UOB shares gain as record profit tops analyst estimates

People wearing protective mask walk past an automated teller machine (ATM) at a United Overseas Bank Ltd (UOB) branch in the central business district on February 23, 2021 in Singapore. (Photo by Suhaimi Abdullah/NurPhoto via Getty Images)
People wearing protective mask walk past an automated teller machine (ATM) at a United Overseas Bank Ltd (UOB) branch in the central business district on February 23, 2021 in Singapore. (Photo by Suhaimi Abdullah/NurPhoto via Getty Images)

By Chanyaporn Chanjaroen

(Bloomberg) — United Overseas Bank Ltd.’s shares rose the most in more than seven months after profit topped estimates in the third quarter, driven by rising interest rates and loan growth.

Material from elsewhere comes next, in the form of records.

(** * generate_premium_dashboard_excel.py: shallow embedding and properties

    The script reads a JSON document from standard input, derives one row
    per proposal, sorts the rows by date and fills a workbook whose
    aggregates are spreadsheet formulas over the raw-data sheet.

    Conventions of the embedding:
    - Python text is a [string] of bytes (UTF-8); whitespace and digits
      are the ASCII ones.
    - A Python exception is the [Raise] outcome of the [result] monad;
      [try_except] is the [try: ... except Exception: ...] statement.
    - A Python [float] is the rational number it denotes ([Q]); binary
      rounding and the IEEE specials are not represented.
    - Library code whose text is not part of the script
      ([datetime.fromisoformat], [date.today], [repr], [json.loads]) is a
      field of the [runtime] record every function takes. *)

From Stdlib Require Import QArith Qround Sorted Permutation Ascii String.
From stdpp Require Import gmap strings list fin_maps sorting pretty.

Set Warnings "-register-all".
Open Scope Z_scope.

(** ** Exceptions *)

Inductive exn :=
| ValueError
| TypeError
| AttributeError
| IndexError
| JSONDecodeError.

Inductive result (A : Type) :=
| Ok (a : A)
| Raise (e : exn).
Arguments Ok {A} a.
Arguments Raise {A} e.

Definition bind {A B} (m : result A) (k : A -> result B) : result B :=
  match m with
  | Ok a => k a
  | Raise e => Raise e
  end.
(** [a] comes before [b] in an ascending stable sort of a list in which
    [R] relates each element to the later ones: [b] is not smaller, and for
    equal keys the two are in the order of the list. *)
Definition ascending (R : A -> A -> Prop) (a b : A) : Prop :=
  ltb b a = false /\ (ltb a b = false -> R a b).

(** The same for a descending stable sort. *)
Definition descending (R : A -> A -> Prop) (a b : A) : Prop :=
  ltb a b = false /\ (ltb b a = false -> R a b).

End SortedBy.

(** A three-way comparison with the values of [cmp] is an order on the
    elements that satisfy [P]. *)
Definition cmp_order {A : Type} (P : A -> Prop) (c : A -> A -> Z) : Prop :=
  (forall a b, P a -> P b -> c b a = (- c a b)%Z)
  /\ (forall a b d, P a -> P b -> P d ->
                    (c a b <= 0)%Z -> (c b d <= 0)%Z -> (c a d <= 0)%Z).

(** Ten to the length of a text. *)
Definition pow10 (s : string) : N := (10 ^ N.of_nat (String.length s))%N.

(** ** Semantic versions *)

(** A text that [semver.parse] accepts. *)
Definition valid (s : string) : Prop := exists v, semver.parse s = Ok v.

(** [semver.compare(a, b) < 0], where the comparison returns. *)
Definition semver_ltb (a b : string) : bool :=
  match semver.compare a b with
  | Ok c => (c <? 0)%Z
  | Raise _ => false
  end.

(** What [semver.parse] returns on a valid text. *)
Definition parsed (s : string) : semver.VersionInfo :=
  match semver.parse s with
  | Ok v => v
  | Raise _ => {| semver.major := 0; semver.minor := 0; semver.patch := 0;
                  semver.prerelease := None; semver.build := None |}
  end.

(** The parts of a prerelease are identifiers. *)
Definition identifiers (parts : list string) : Prop :=
  Forall (fun p => semver.prerelease_identifier p = true) parts.

Definition well_formed (v : semver.VersionInfo) : Prop :=
  match semver.prerelease v with
  | Some p => identifiers (split "." p)
  | None => True
  end.

(** The order of prereleases: identifier by identifier, and a prerelease
    that is the beginning of another comes first. *)
Fixpoint cmp_identifiers (a b : list string) : Z :=
  match a, b with
  | [], [] => 0
  | [], _ :: _ => -1
  | _ :: _, [] => 1
  | x :: a', y :: b' =>
      if (semver.cmp_prerelease_tag x y =? 0)%Z then cmp_identifiers a' b'
      else semver.cmp_prerelease_tag x y
  end.
(** Membership in the set of names, read on the fields themselves. *)
Lemma mem_has_name (oid : json) (fs owned names : list json) (x : json) :
  ApplySchema.owned_by oid fs = OK owned ->
  field_names owned = OK names ->
  Py.mem x names = true <-> has_name oid fs x.
Proof.
  intros O N. apply owned_by_filter in O. apply field_names_map in N.
  subst. unfold Py.mem, has_name. rewrite existsb_exists. split.
  - intros [n [Hin E]]. apply in_map_iff in Hin. destruct Hin as [f [<- Hf]].
    apply filter_In in Hf. destruct Hf as [Hf Ho]. eauto.
  - intros [f [Hf [Ho E]]]. exists (name_of f). split; [|assumption].
    apply in_map. apply filter_In. auto.
Qed.

Lemma has_name_app (oid : json) (fs more : list json) (x : json) :
  has_name oid fs x -> has_name oid (fs ++ more) x.
Proof.
  intros [f [Hf H]]. exists f. split; [apply in_or_app; auto | assumption].
Qed.

Lemma field_settled_app (oid : json) (fs more : list json) (f : json) :
  field_settled oid fs f -> field_settled oid (fs ++ more) f.
Proof.
  intros [fname [fcamel [Hn [Hc [Hh H]]]]]. exists fname, fcamel.
  repeat split; try assumption.
  destruct H as [H|[Hh' H]]; [left | right; split; [assumption|]];
    now apply has_name_app.
Qed.

Lemma later_refl (r : Store.remote) : later r r.
Proof. exists [], []. now rewrite !app_nil_r. Qed.

Lemma later_trans (r1 r2 r3 : Store.remote) :
  later r1 r2 -> later r2 r3 -> later r1 r3.
Proof.
  intros [os [fs [O [F G]]]] [os' [fs' [O' [F' G']]]].
  exists (os ++ os'), (fs ++ fs'). rewrite O', F', O, F, !app_assoc.
  repeat split. rewrite forallb_app, G, G'. reflexivity.
Qed.

(* ================================================================= *)
(** * A declared field *)

Section FieldFacts.

Context {S : Type}.
Variable handle : request -> S -> response * S.

(** A settled field makes no call, whatever the session. *)
Lemma field_settled_known (oid : json) (fs owned names : list json) (f : json)
    (w : world S) :
  field_settled oid fs f ->
  ApplySchema.owned_by oid fs = OK owned ->
  field_names owned = OK names ->
  ApplySchema.apply_schema_field handle oid names f w = (OK tt, w).
Proof.
  intros [fname [fcamel [Hn [Hc [Hh H]]]]] O N.
  unfold ApplySchema.apply_schema_field.
  rewrite Hn. cbn [lift bind]. rewrite Hc. cbn [lift bind].
  unfold Py.in_set. rewrite Hh. cbn [lift bind].
  destruct (Py.mem fname names) eqn:M1; cbn [ret bind]; [reflexivity|].
  destruct H as [H|[Hh' H]].
  - apply (mem_has_name oid fs owned names fname O N) in H. congruence.
  - rewrite Hh'. cbn [lift bind].
    apply (mem_has_name oid fs owned names fcamel O N) in H. now rewrite H.
Qed.

End FieldFacts.

(* ================================================================= *)
(** * Payload tiers agree on name and owner *)

Lemma lookup_without (k key : string) (d : dict) :
  (key =? k) = false -> Py.lookup k (Py.without key d) = Py.lookup k d.
Proof.
  intro Hk. unfold Py.without.
  induction d as [|[k' v] d IH]; simpl; [reflexivity|].
  destruct (k' =? key) eqn:E; simpl.
  - apply String.eqb_eq in E. subst k'. now rewrite Hk.
  - now rewrite IH.
Qed.

Lemma minimal_payload_entries (oid f : json) (minimal : dict) :
  ApplySchema.minimal_payload oid f = OK minimal ->
  exists raw fcamel,
    Py.getitem f "name" = OK raw
    /\ ApplySchema.camel_if_underscore raw = OK fcamel
    /\ Py.lookup "name" minimal = Some fcamel
    /\ Py.lookup "objectMetadataId" minimal = Some oid.
Proof.
  unfold ApplySchema.minimal_payload, rbind.
  destruct (Py.getitem f "name") as [raw|] eqn:Hr; [|discriminate].
  destruct (ApplySchema.camel_if_underscore raw) as [fcamel|] eqn:Hc;
    [|discriminate].
  destruct (Py.getitem f "type"); [|discriminate].
  destruct (Py.get f "label" raw); [|discriminate].
  intros [= <-]. exists raw, fcamel. repeat split; assumption.
Qed.
(** X15.  A [getCnt] that returns leaves nothing pending, so reading the
    same counter again returns the same value, and no later [getCnt]
    changes the hierarchy until the next [updateCnt]: the reads are
    served from the decoded values. *)
Theorem CounterHierarchy_getCnt_cached ch index v ch' :
  Hierarchy.getCnt no_layer Tbits lscg_solve ch index = Ok (v, ch') ->
  Hierarchy.lazy_update ch' = []
  /\ Hierarchy.getCnt no_layer Tbits lscg_solve ch' index = Ok (v, ch')
  /\ forall j r,
       Hierarchy.getCnt no_layer Tbits lscg_solve ch' j = Ok r -> r.2 = ch'.
Proof.
  intros Hget.
  destruct (getCnt_Ok_inv _ _ _ _ Hget) as (m & d & Em & Hi & Hm & Hl & Ed & Ev).
  split; [done|]. split.
  - unfold Hierarchy.getCnt. rewrite Hm, Em. cbn [rbind].
    destruct (Z.leb_spec m index); [lia|]. rewrite Hl. cbn [rbind].
    rewrite Ed. cbn [rbind]. by rewrite Ev.
  - intros j r. unfold Hierarchy.getCnt. rewrite Hm, Em. cbn [rbind].
    destruct (m <=? j); [done|]. rewrite Hl. cbn [rbind].
    destruct (vec_at (Hierarchy.decoded_cnt ch') j) as [dj|]; [|done].
    cbn [rbind]. destruct (Double.to_signed Tbits dj); [|done].
    cbn [rbind]. by intros [= <-].
Qed.

(** X16.  [clear] resets the shadow counters but not the decoded values:
    after a read of counter [index] that returned [v], clearing the
    hierarchy leaves [getOriginalCnt(index)] at 0 while [getCnt(index)]
    still returns [v]. *)
Theorem CounterHierarchy_clear_keeps_decoded ch index v ch1 ch2 :
  Hierarchy.getCnt no_layer Tbits lscg_solve ch index = Ok (v, ch1) ->
  Hierarchy.clear Tbits ch1 = Ok ch2 ->
  Hierarchy.getCnt no_layer Tbits lscg_solve ch2 index = Ok (v, ch2)
  /\ Hierarchy.getOriginalCnt ch2 index = Ok 0
  /\ Hierarchy.lazy_update ch2 = [].
Proof.
  intros Hget.
  destruct (getCnt_Ok_inv _ _ _ _ Hget) as (m & d & Em & Hi & Hm & Hl & Ed & Ev).
  unfold Hierarchy.clear.
  destruct (Hierarchy.new_counters Tbits _ _) as [cnts|]; [|done].
  cbn [rbind]. intros [= <-].
  unfold Hierarchy.getCnt, Hierarchy.getOriginalCnt.
  cbn [Hierarchy.no_cnt Hierarchy.lazy_update Hierarchy.decoded_cnt
       Hierarchy.original_cnt].
  rewrite Hm, Em. cbn [rbind]. destruct (Z.leb_spec m index); [lia|].
  cbn [rbind Hierarchy.decoded_cnt]. rewrite Ed. cbn [rbind]. rewrite Ev.
  cbn [rbind]. split; [done|]. split; [|done].
  apply vec_at_Ok in Ed as [Hi0 _]. apply vec_at_Ok in Em as [_ Em].
  change (Z.to_nat 0) with 0%nat in Em.
  apply vec_at_Ok. split; [done|]. apply lookup_replicate. split; [done|].
  destruct (Hierarchy.no_cnt ch) as [|m' ms]; [done|].
  cbn in Em. injection Em as ->. cbn. lia.
Qed.




End HierarchyMore.

Section HierarchyLastLayer.
Context {hash_t : Type} `{Hash.HashT hash_t}.
Variable Tbits : Z.
Variable lscg_solve :
  Z -> Z -> list (Z * Z) -> list Double.double -> list Double.double.
Implicit Types ch : Hierarchy.CounterHierarchy (hash_t := hash_t).



End HierarchyLastLayer.

Section HierarchyConstructor.
Context {hash_t : Type} `{Hash.HashT hash_t}.
Variable no_layer : Z.
Variable Tbits : Z.
Variable lscg_solve :
  Z -> Z -> list (Z * Z) -> list Double.double -> list Double.double.
Implicit Types ch : Hierarchy.CounterHierarchy (hash_t := hash_t).

Lemma existsb_zero (l : list Z) :
  existsb (Z.eqb 0) l = false <-> Forall (fun x => x <> 0) l.
Proof.
  induction l as [|x l IH]; cbn [existsb]; [by split|].
  rewrite orb_false_iff, IH, Forall_cons. destruct (Z.eqb_spec 0 x); split;
    intros [? ?]; split; first [done | lia | exfalso; lia].
Qed.

(** The loop over [width_cnt] accepts exactly the widths that sum to at
    most the bits of [T]. *)
Lemma check_widths_spec (ws : list Z) acc :
  0 <= acc <= Tbits -> Tbits <= 64 ->
  Forall (fun w => 0 <= w < 2 ^ 64) ws ->
  fold_left (fun (r : result Z) i =>
               let* length := r in
               let tmp := Int.size_t (length + i) in
               if (tmp <? length) || (Tbits <? tmp)
               then Throw invalid_argument else Ok tmp)
    ws (Ok acc)
  = if acc + foldr Z.add 0 ws <=? Tbits
    then Ok (acc + foldr Z.add 0 ws) else Throw invalid_argument.
Proof.
  intros Hacc HT Hws. revert acc Hacc.
  induction Hws as [|w ws Hw Hws IH]; intros acc Hacc; cbn [fold_left foldr].
  - rewrite Z.add_0_r. destruct (Z.leb_spec acc Tbits); [done|lia].
  - assert (Hsum : 0 <= foldr Z.add 0 ws).
    { clear IH. induction Hws as [|x xs Hx _ IHx]; cbn; lia. }
    assert (Hthrow : forall l,
      fold_left (fun (r : result Z) i =>
               let* length := r in
               let tmp := Int.size_t (length + i) in
               if (tmp <? length) || (Tbits <? tmp)
               then Throw invalid_argument else Ok tmp)
        l (Throw invalid_argument) = Throw invalid_argument).
    { induction l as [|x l IHl]; [done|]. cbn. exact IHl. }
    cbn [rbind]. unfold Int.size_t, Int.wrap_unsigned.
    destruct (Z.lt_ge_cases (acc + w) (2 ^ 64)) as [Hlt|Hge].
    + rewrite Z.mod_small by lia.
      destruct (Z.ltb_spec (acc + w) acc); [lia|]. cbn [orb].
      destruct (Z.ltb_spec Tbits (acc + w)).
      * rewrite Hthrow.
        destruct (Z.leb_spec (acc + (w + foldr Z.add 0 ws)) Tbits); [lia|done].
      * rewrite IH by lia. by rewrite Z.add_assoc.
    + assert (Hm : (acc + w) mod 2 ^ 64 = acc + w - 2 ^ 64).
      { symmetry. apply (Z.mod_unique_pos _ _ 1); lia. }
      rewrite Hm. destruct (Z.ltb_spec (acc + w - 2 ^ 64) acc); [|lia].
      cbn [orb]. rewrite Hthrow.
      destruct (Z.leb_spec (acc + (w + foldr Z.add 0 ws)) Tbits); [lia|done].
Qed.

Lemma new_counters_Ok (no_cnt width_cnt : list Z) :
  length no_cnt = length width_cnt ->
  Forall (fun w => w <> 0 /\ w < Int.size_t (Tbits - 1)) width_cnt ->
  Hierarchy.new_counters Tbits no_cnt width_cnt
  = Ok (zip_with (fun m w =>
                    replicate (Z.to_nat m)
                      {| Util.counter := 0; Util.bits := w |})
          no_cnt width_cnt).
Proof.
  revert width_cnt. induction no_cnt as [|m no_cnt IH];
    intros [|w width_cnt] Hlen Hall; try done; cbn [Hierarchy.new_counters].
  apply Forall_cons in Hall as [[Hw0 Hw] Hall].
  unfold Util.DynamicIntX_new.
  destruct (Z.eqb_spec w 0); [done|].
  destruct (Z.leb_spec (Int.size_t (Tbits - 1)) w); [lia|].
  cbn [orb rbind]. rewrite IH; [done|by injection Hlen|done].
Qed.

Lemma new_counters_Throw (no_cnt width_cnt : list Z) :
  length no_cnt = length width_cnt ->
  Exists (fun w => w = 0 \/ Int.size_t (Tbits - 1) <= w) width_cnt ->
  Hierarchy.new_counters Tbits no_cnt width_cnt = Throw length_error.
Proof.
  revert width_cnt. induction no_cnt as [|m no_cnt IH];
    intros [|w width_cnt] Hlen Hex; try done; cbn [Hierarchy.new_counters].
  - by apply Exists_nil in Hex.
  - unfold Util.DynamicIntX_new.
    destruct (Z.eqb_spec w 0); [done|].
    destruct (Z.leb_spec (Int.size_t (Tbits - 1)) w); [done|].
    cbn [orb rbind]. apply Exists_cons in Hex as [Hex|Hex]; [lia|].
    rewrite IH; [done|by injection Hlen|done].
Qed.

(** X18.  The constructor of a hierarchy over a [T] of 2 to 64 bits:
    arguments that fail the validity check throw [invalid_argument];
    arguments that pass it but hold a width of [Tbits - 1] or more throw
    [length_error], from the constructor of the counters; all others
    build a hierarchy every counter of which reads 0. *)
Theorem CounterHierarchy_new_outcomes no_cnt width_cnt no_hash new_hash :
  2 <= Tbits <= 64 ->
  Forall (fun w => 0 <= w < 2 ^ 64) width_cnt ->
  (~ valid_arguments no_layer Tbits no_cnt width_cnt no_hash ->
   Hierarchy.CounterHierarchy_new no_layer Tbits no_cnt width_cnt no_hash
     new_hash = Throw invalid_argument)
  /\ (valid_arguments no_layer Tbits no_cnt width_cnt no_hash ->
      Exists (fun w => Tbits - 1 <= w) width_cnt ->
      Hierarchy.CounterHierarchy_new no_layer Tbits no_cnt width_cnt no_hash
        new_hash = Throw length_error)
  /\ (valid_arguments no_layer Tbits no_cnt width_cnt no_hash ->
      Forall (fun w => w < Tbits - 1) width_cnt ->
      exists ch,
        Hierarchy.CounterHierarchy_new no_layer Tbits no_cnt width_cnt no_hash
          new_hash = Ok ch
        /\ forall index, 0 <= index < nth 0 no_cnt 0 ->
             Hierarchy.getCnt no_layer Tbits lscg_solve ch index = Ok (0, ch)
             /\ Hierarchy.getOriginalCnt ch index = Ok 0).
Proof.
  intros HT Hws.
  assert (HsT : Int.size_t (Tbits - 1) = Tbits - 1).
  { unfold Int.size_t, Int.wrap_unsigned. apply Z.mod_small. lia. }
  pose proof (check_widths_spec width_cnt 0 ltac:(lia) ltac:(lia) Hws) as Hcw.
  rewrite Z.add_0_l in Hcw.
  change (fold_left _ _ _) with (Hierarchy.check_widths Tbits width_cnt) in Hcw.
  split; [|split].
  - intros Hbad. unfold Hierarchy.CounterHierarchy_new.
    destruct (Z.ltb_spec no_layer 1); [done|].
    destruct (Z.eqb_spec (Z.of_nat (length no_cnt)) no_layer); [|done].
    destruct (Z.eqb_spec (Z.of_nat (length width_cnt)) no_layer); [|done].
    destruct (Z.eqb_spec (Z.of_nat (length no_hash)) (no_layer - 1)); [|done].
    cbn [negb].
    destruct (existsb (Z.eqb 0) no_cnt) eqn:E1; [done|].
    destruct (existsb (Z.eqb 0) width_cnt) eqn:E2; [done|].
    destruct (existsb (Z.eqb 0) no_hash) eqn:E3; [done|].
    apply existsb_zero in E1, E2, E3. rewrite Hcw.
    destruct (Z.leb_spec (foldr Z.add 0 width_cnt) Tbits); [|done].
    destruct Hbad. unfold valid_arguments. repeat split; try done; lia.
  - intros (Hn & Hl1 & Hl2 & Hl3 & H1 & H2 & H3 & Hsum) Hex.
    unfold Hierarchy.CounterHierarchy_new.
    destruct (Z.ltb_spec no_layer 1); [lia|].
    destruct (Z.eqb_spec (Z.of_nat (length no_cnt)) no_layer); [|done].
    destruct (Z.eqb_spec (Z.of_nat (length width_cnt)) no_layer); [|done].
    destruct (Z.eqb_spec (Z.of_nat (length no_hash)) (no_layer - 1)); [|done].
    cbn [negb]. apply existsb_zero in H1, H2, H3. rewrite H1, H2, H3, Hcw.
    destruct (Z.leb_spec (foldr Z.add 0 width_cnt) Tbits); [|lia].
    cbn [rbind]. rewrite new_counters_Throw; [done|lia|].
    eapply Exists_impl; [exact Hex|]. cbn. intros w Hw. right. lia.
  - intros (Hn & Hl1 & Hl2 & Hl3 & H1 & H2 & H3 & Hsum) Hall.
    eexists. split.
    + unfold Hierarchy.CounterHierarchy_new.
      destruct (Z.ltb_spec no_layer 1); [lia|].
      destruct (Z.eqb_spec (Z.of_nat (length no_cnt)) no_layer); [|done].
      destruct (Z.eqb_spec (Z.of_nat (length width_cnt)) no_layer); [|done].
      destruct (Z.eqb_spec (Z.of_nat (length no_hash)) (no_layer - 1)); [|done].
      cbn [negb]. pose proof H1 as H1'. pose proof H2 as H2'.
      pose proof H3 as H3'.
      apply existsb_zero in H1', H2', H3'. rewrite H1', H2', H3', Hcw.
      destruct (Z.leb_spec (foldr Z.add 0 width_cnt) Tbits); [|lia].
      cbn [rbind]. rewrite new_counters_Ok; [done|lia|].
      rewrite HsT. apply Forall_and. by split.
    + intros index Hi.
      unfold Hierarchy.getCnt, Hierarchy.getOriginalCnt.
      cbn [Hierarchy.no_cnt Hierarchy.lazy_update Hierarchy.decoded_cnt
           Hierarchy.original_cnt].
      destruct no_cnt as [|m ms]; [cbn in Hi; lia|]. cbn [nth] in *.
      rewrite vec_at_head. cbn [rbind].
      destruct (Z.leb_spec m index); [lia|].
      cbn [rbind Hierarchy.decoded_cnt].
      replace (vec_at (replicate (Z.to_nat m) Double.zero) index)
        with (Ok (A := Double.double) Double.zero).
      2:{ symmetry. apply vec_at_Ok. split; [lia|].
          apply lookup_replicate. split; [done|lia]. }
      cbn [rbind]. change Double.zero with (Double.of_Z 0).
      rewrite to_signed_of_Z.
      * cbn [rbind]. split; [done|]. apply vec_at_Ok. split; [lia|].
        apply lookup_replicate. split; [done|lia].
      * lia.
      * apply Z.pow_pos_nonneg; lia.
Qed.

Net income rose 34% to a record S$1.4 billion (US$955 million) from a year earlier in the three months ended Sept. 30, Southeast Asia’s third-largest lender said Friday. That compares with the S$1.19 billion average estimate of five analysts surveyed by Bloomberg.

UOB shares climbed 3.8%, the biggest gain since March 16.

Wee Ee Cheong, chief executive officer of United Overseas Bank Ltd. (UOB), speaks during a news conference in Singapore. REUTERS/Edgar Su (SINGAPORE)
Wee Ee Cheong, chief executive officer of United Overseas Bank Ltd. (UOB), speaks during a news conference in Singapore. REUTERS/Edgar Su (SINGAPORE)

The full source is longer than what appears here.